I know this because I was the person who thought that having a baby was not in any way, shape or form going to change my friendships. Let me tell you something—having a baby changes your friendships. Some friendships grow stronger, and others become weaker. Some become so weak that you wind up losing them forever, while others become so strong you know they will last a lifetime.

My visions of bringing home my first baby were just that: visions! I had no idea how difficult those first few weeks were actually going to be. There was the sleep deprivation, the sore, cracked nipples, the inability to pee without wanting to cry, the sleep deprivation, and did I mention the sleep deprivation? I can tell you without a doubt in my mind that if someone ever crosses my family, I would wish sleep deprivation and sore, cracked nipples on them for all of eternity. Let that be your warning.

When I came home from the hospital, I was beyond overwhelmed. I had been one of those pregnant women who went on and on about my birth plan and the fact that I would only breastfeed. Here is another warning for you: Try not to scream these things out loud too much, because I can promise you the universe is listening and laughing. You know that saying about the best-laid plans? Yeah, that.
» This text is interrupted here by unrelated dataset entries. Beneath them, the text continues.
Lemma one_use_call row data {A} c (g : string + device_answer c -> A) w : uses row data c ->
  under others (let! r := device_call device c in Ret (g r)) (fun _ _ w' => one_use row data w w') w.
Proof.
  intros Hu. apply under_step. intros s Hs. cbn. exists [c]. split; [|split; [cbn; lia|by apply Forall_singleton]].
  apply (after_trans _ [] s [c]); [by apply others_after|]. by split.
Qed.

Lemma one_use_before row data {A B} (p : prog W A) (q : A -> prog W B) w : silent p ->
  (forall a w', under others (q a) (fun _ _ w'' => one_use row data w' w'') w') -> under others (pbind p q) (fun _ _ w' => one_use row data w w') w.
Proof.
  intros Hp Hq. apply under_bind. eapply under_weaken; [|apply Hp]. intros a found w' Ha. cbv beta. eapply under_weaken; [|apply Hq].
  intros b found' w'' (cs & Hb & Hr). exists cs. split; [exact (after_trans _ _ _ _ _ Ha Hb)|done].
Qed.

Lemma one_use_ret row data {A} (a : A) w : under others (Ret a) (fun _ _ w' => one_use row data w w') w.
Proof. apply one_use_none, after_refl. Qed.

Lemma silent_cached_pin id : silent (cached_pin id).
Proof. apply silent_call. intros s. apply after_refl. Qed.

Lemma backend_kind row : Kind.from_row row = match backend row with
  | Software => Kind.Software | Fido2 => Kind.Fido2 | Pkcs11 => Kind.Pkcs11 | Enclave => Kind.Enclave
  | Hello => Kind.Hello | Tpm => Kind.Tpm | Keystore => Kind.Keystore end.
Proof. unfold Kind.from_row. by destruct (backend row). Qed.

Lemma dispatch_uses row data flags w : under others (dispatched row data flags) (fun _ _ w' => one_use row data w w') w.
Proof.
  unfold dispatch_sign. rewrite backend_kind. destruct (backend row) eqn:Hb; cbn [dispatch_sign_by_kind]; try apply one_use_ret.
  - unfold fido2_sign. destruct (has_user_verification row) eqn:Hu; [apply one_use_ret|].
    destruct (credential_id row) eqn:Hc; [|apply one_use_ret]. destruct (application_string row) eqn:Ha; [|apply one_use_ret].
    destruct (ssh_algorithm_from_key_type _); [|apply one_use_ret]. by apply one_use_call.
  - unfold pkcs11_sign. destruct (pkcs11_module_path row) eqn:Hm; [|apply one_use_ret]. destruct (pkcs11_object_id row) eqn:Ho; [|apply one_use_ret].
    apply one_use_before; [apply silent_cached_pin|]. intros pin w'. destruct (match pin with Some _ => _ | None => _ end); [apply one_use_ret|].
    by apply one_use_call.
  - unfold tpm_sign. destruct target_os; try apply one_use_ret; (destruct (tpm_provider row) as [provider|]; [|apply one_use_ret]);
      destruct (String.eqb provider "tss-esapi"), (String.eqb provider "cng-pcp"); try apply one_use_ret.
    1,2: unfold tpm_sign_tss_esapi; destruct (tpm_blob row) eqn:Ht; [|apply one_use_ret]; destruct (negb _); [apply one_use_ret|];
      (apply one_use_before; [destruct (tpm_pin_required row); [apply silent_cached_pin|apply silent_ret]|]); intros auth w';
      (destruct (tpm_pin_required row && _) eqn:Hpin; [apply one_use_ret|]); apply one_use_call; split_and!; try done;
      intros Hreq; rewrite Hreq in Hpin; cbn in Hpin; apply negb_false_iff, bool_decide_eq_true in Hpin; done.
    all: unfold tpm_sign_cng_silent; destruct (cng_key_name row) eqn:Hn; [|apply one_use_ret]; by apply one_use_call.
  - unfold enclave_sign. destruct target_os; try apply one_use_ret. destruct (enclave_tag row) eqn:Ht; [|apply one_use_ret]. by apply one_use_call.
  - unfold hello_sign. destruct target_os; try apply one_use_ret. destruct (hello_credential_name row) eqn:Ht; [|apply one_use_ret]. by apply one_use_call.
Qed.

(** A signature takes an unlocked connection, a hardware key and the gate. *)
Lemma run_sign_gated locked row data flags w : prompts_wf (lot w) ->
  under others (run_sign locked row data flags) (fun _ found w' => exists cs, after w cs w' /\ (length cs <= 1)%nat /\
    Forall (fun c => locked = false /\ uses row data c /\ allowed row found w w') cs) w.
Proof.
  intros Hwf. assert (forall w', after w [] w' -> exists cs, after w cs w' /\ (length cs <= 1)%nat /\
    forall found, Forall (fun c => locked = false /\ uses row data c /\ allowed row found w w') cs) as Hnone.
  { intros w' Ha. exists []. split; [done|]. split; [cbn; lia|]. intros found. apply Forall_nil_2. }
  assert (under others (Ret (W := W) (inl (A := AgentError) (B := Sig) (Other ""))) (fun _ found w' => exists cs, after w cs w' /\ (length cs <= 1)%nat /\
    Forall (fun c => locked = false /\ uses row data c /\ allowed row found w w') cs) w) as Hstop.
  { destruct (Hnone w (after_refl w)) as (cs & ? & ? & ?). by exists cs. }
  unfold run_sign. destruct locked; [exact Hstop|]. case_decide; [exact Hstop|].
  apply under_bind. eapply under_weaken; [|by apply gate_consents]. intros gate found w' [Ha Hg]. cbv beta. destruct gate as [e|[]].
  { destruct (Hnone w' Ha) as (cs & ? & ? & ?). by exists cs. }
  specialize (Hg eq_refl). apply under_bind. eapply under_weaken; [|apply dispatch_uses]. intros out found' w'' (cs & Hcs & Hlen & Huse). cbn.
  exists cs. split; [exact (after_trans _ _ _ _ _ Ha Hcs)|]. split; [done|]. apply (Forall_impl _ _ _ Huse). intros c Hc. split_and!; try done.
  destruct Hg as [Hg|[Hg Hy]]; [by left|]. right. split; [done|]. eapply (consented_mono _ found _ w [] w w' cs w''); [apply after_refl|done|set_solver|done].
Qed.

(** ** One request *)
Definition gated (locked : bool) (row : SshKeyRow) (data : bytes) (found : list W) (w w' : W) : Prop :=
  exists cs, after w cs w' /\ (length cs <= 1)%nat /\ Forall (fun c => locked = false /\ uses row data c /\ allowed row found w w') cs.

(** What one request makes the devices do. *)
Definition answered (locked : bool) (payload : bytes) (found : list W) (w w' : W) : Prop :=
  exists cs, after w cs w' /\ (length cs <= 1)%nat /\ Forall (fun c => locked = false /\ authorized payload found w w' c) cs.

Lemma answered_silent locked payload found w w' : after w [] w' -> answered locked payload found w w'.
Proof. intros Ha. exists []. split; [done|]. split; [cbn; lia|apply Forall_nil_2]. Qed.

Lemma silent_answers {A} locked payload (p : prog W A) w : silent p -> under others p (fun _ found w' => answered locked payload found w w') w.
Proof. intros Hp. eapply under_weaken; [|apply Hp]. intros a found w'. apply answered_silent. Qed.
Breastfeeding was anything but easy for me. I had a hard time making milk, and I tried everything. My nipples were so cracked and raw that I was certain they were actually going to shrivel up and fall right off my breasts. My sore, hard-as-a-rock breasts were going to be nipple-less for the rest of my sleep-deprived life. To make matters worse, my son had acid reflux, so getting him to latch on was beyond difficult.

My husband worked 24-hour shifts as a fire lieutenant, and despite the fact that he was given a decent amount of time off after the baby came, once he went back he was gone a lot. I was lonely—not just “Hey, I’m bored, where are all my peeps?” lonely. No, I was “cry by myself and wonder how on Earth I am going to survive this” lonely.

One night, as I sat in my living room with my screaming newborn and my dog staring at me with what I can only describe as a “Lady, you have no clue what the hell you are doing” face, I knew what I had to do. I picked up the phone and dialed as fast as I could. When I heard her say “hello,” all I could do was cry. The only words I got out through my tears were, “This is so much harder than I thought it would be. I am so lonely, and he won’t eat, sleep or stop crying.”

Ten minutes later, there was a knock on my front door. There she stood with a bottle of wine, nipple cream, a smile and wide-open arms. I am going to tell you something: There is no one who could have made me happier at that very moment in time. Had I opened the door to find Publishers Clearing House announcing I was the winner of the big prize, there is a good chance I would have slammed the door and fell to the floor crying. Instead, it was her, my lifelong friend, ready to show me that having a baby changes a lot of things, but that it’s not always a bad thing.

She came in, took my son, calmly swaddled him, and somehow got him to fall asleep in his crib. She opened wine and passed me the nipple cream. She sat there while I cried until the crying turned into laughter. We laughed about the fact that out of all the things we had been through together in our lives, this was by far the craziest of them all.

I learned two things that night. I learned that wine and nipple cream are like gold, and that babies really do change everything. Change is not always negative, though. That night I learned that my friendship with my lifelong friend was never going to be the same, and for that, I am forever grateful.